The Africville Church (est. 1849), located on the southern shore of Bedford Basin in Halifax, Nova Scotia was destroyed when the Black-founded and populated town was condemned and razed in the late 60's, by the Halifax government. The church was reconstructed in 2011 as part of the Halifax Council 's "Africville Apology", under an arrangement with the federal government, to compensate descendants and their families, who had been evicted. Photo by Hantsheroes - Own work, CC BY-SA 3.0, https://commons.wikimedia.org/w/index.php?curid=24396462.

The Black Community, The Church — And The Truth

By Yvonne Sam
Social and Political Commentator

Yvonne Sam -- newThe truth has always been a loner and also the uninvited guest in any dialogue. However, even in the face of all accompanying negativity and alienation, the need for its appearance exists.

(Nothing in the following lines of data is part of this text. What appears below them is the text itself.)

(** X6. The handlers do not check the path parameter: when the database
    cannot read it as an integer, get, update and delete answer the
    generic 500 (not 404), the generate-description handler answers 500
    with the database's message, and the table is left as it was. *)
Theorem unreadable_id_is_server_error (env : Env) (req : Request) (w : World)
    (e : error) :
  int4_in env (params_id req) = inl e ->
  store_fault env (queries w) = None ->
  (forall r, In r [GetProduct; PutProduct; DeleteProduct] ->
     handle env r req w
     = (Normal generic_500,
        logged (ConsoleError [message e]) (after_query (db w) w)))
  /\ handle env PostGenerateDescription req w
     = (Normal (mkResponse 500
          (JsonError (or_else (message e)
                        (lit "Server Error: Failed to generate description")))),
        logged (ConsoleError
                  [lit "[API] Error generating description: " ++ message e])
               (after_query (db w) w)).
Proof.
  intros Hi Hf. split.
  - intros r [<-|[<-|[<-|[]]]]; cbn [handle];
      unfold get, update, delete, try_catch, bind;
      rewrite (db_query_exec env _ w Hf); cbn [exec]; rewrite Hi; reflexivity.
  - cbn [handle]. unfold generate_description, try_catch, bind.
    rewrite (db_query_exec env _ w Hf). cbn [exec]. rewrite Hi. reflexivity.
Qed.

Lemma unreadable_id_is_server_error_witness :
  let env := Scenario.calm Scenario.nothing in
  let w := Scenario.world_of [Scenario.tee] 2 in
  handle env GetProduct (id_request (lit "abc")) w
  = (Normal generic_500,
     logged (ConsoleError [message (Scenario.invalid_integer (lit "abc"))])
            (after_query (db w) w)).
Proof.
  intros env w.
  exact (proj1 (@unreadable_id_is_server_error env (id_request (lit "abc")) w
                  (Scenario.invalid_integer (lit "abc")) eq_refl eq_refl)
           GetProduct (or_introl eq_refl)).
Defined.

(* ================================================================== *)
(** ** Properties of the world that the handlers maintain *)

Module MaintainsFacts.

Import WorldFacts.

Lemma ret_maintains (P : World -> Prop) {A} (a : A) : maintains P (ret a).
Proof. intros w Hw. exact Hw. Qed.

Lemma throw_maintains (P : World -> Prop) {A} (e : error) :
  maintains P (@throw A e).
Proof. intros w Hw. exact Hw. Qed.

Lemma bind_maintains (P : World -> Prop) {A B} (m : M A) (k : A -> M B) :
  maintains P m -> (forall a, maintains P (k a)) -> maintains P (bind m k).
Proof.
  intros Hm Hk w Hw. unfold bind. specialize (Hm w Hw).
  destruct (m w) as [[a|e] w']; [now apply Hk | exact Hm].
Qed.
(** A decoded JSON value, as [requests]' [json()] returns it. *)
#[warnings="-register-all"]
Inductive json (F : Type) :=
| JNull
| JBool (b : bool)
| JInt (z : Z)
| JFloat (x : F)
| JStr (s : str)
| JArr (l : list (json F))
| JObj (m : gmap str (json F)).
Arguments JNull {F}.
Arguments JBool {F} b.
Arguments JInt {F} z.
Arguments JFloat {F} x.
Arguments JStr {F} s.
Arguments JArr {F} l.
Arguments JObj {F} m.

(** The exceptions that [in], subscription and [+] can raise on such
    values. *)
Inductive json_exn := TypeError | KeyError.

Inductive attempt (A : Type) :=
| Done (a : A)
| Failed (e : json_exn).
Arguments Done {A} a.
Arguments Failed {A} e.

#[global] Instance attempt_ret : MRet attempt := fun A a => Done a.

#[global] Instance attempt_bind : MBind attempt := fun A B k m =>
  match m with
  | Done a => k a
  | Failed e => Failed e
  end.

(** The [for] loop over the items of the library. *)
Fixpoint for_items {A S} (body : S -> A -> attempt S) (xs : list A) (s : S)
  : attempt S :=
  match xs with
  | [] => Done s
  | x :: xs' => s' ← body s x; for_items body xs' s'
  end.

Fixpoint starts_with (needle s : str) : bool :=
  match needle, s with
  | [], _ => true
  | _ :: _, [] => false
  | a :: needle', b :: s' => (a =? b)%N && starts_with needle' s'
  end.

Some representatives of the Black community have always displayed a cultural antagonism towards intelligence. Simply put, the crux of the problem, existing in the Black community among the more dysfunctional of us, is not a lack of intelligence, but our attitude towards knowledge.

Dating back to slavery we have developed a degree of hostility towards knowledge, and/or any Black mortal, who displays a proclivity to display an exceptional level of intelligence. We equate this with selling out or trying to be White. Speaking in politically-correct terms, we tend to view knowledge, or its pursuit, as part of the white man’s domain.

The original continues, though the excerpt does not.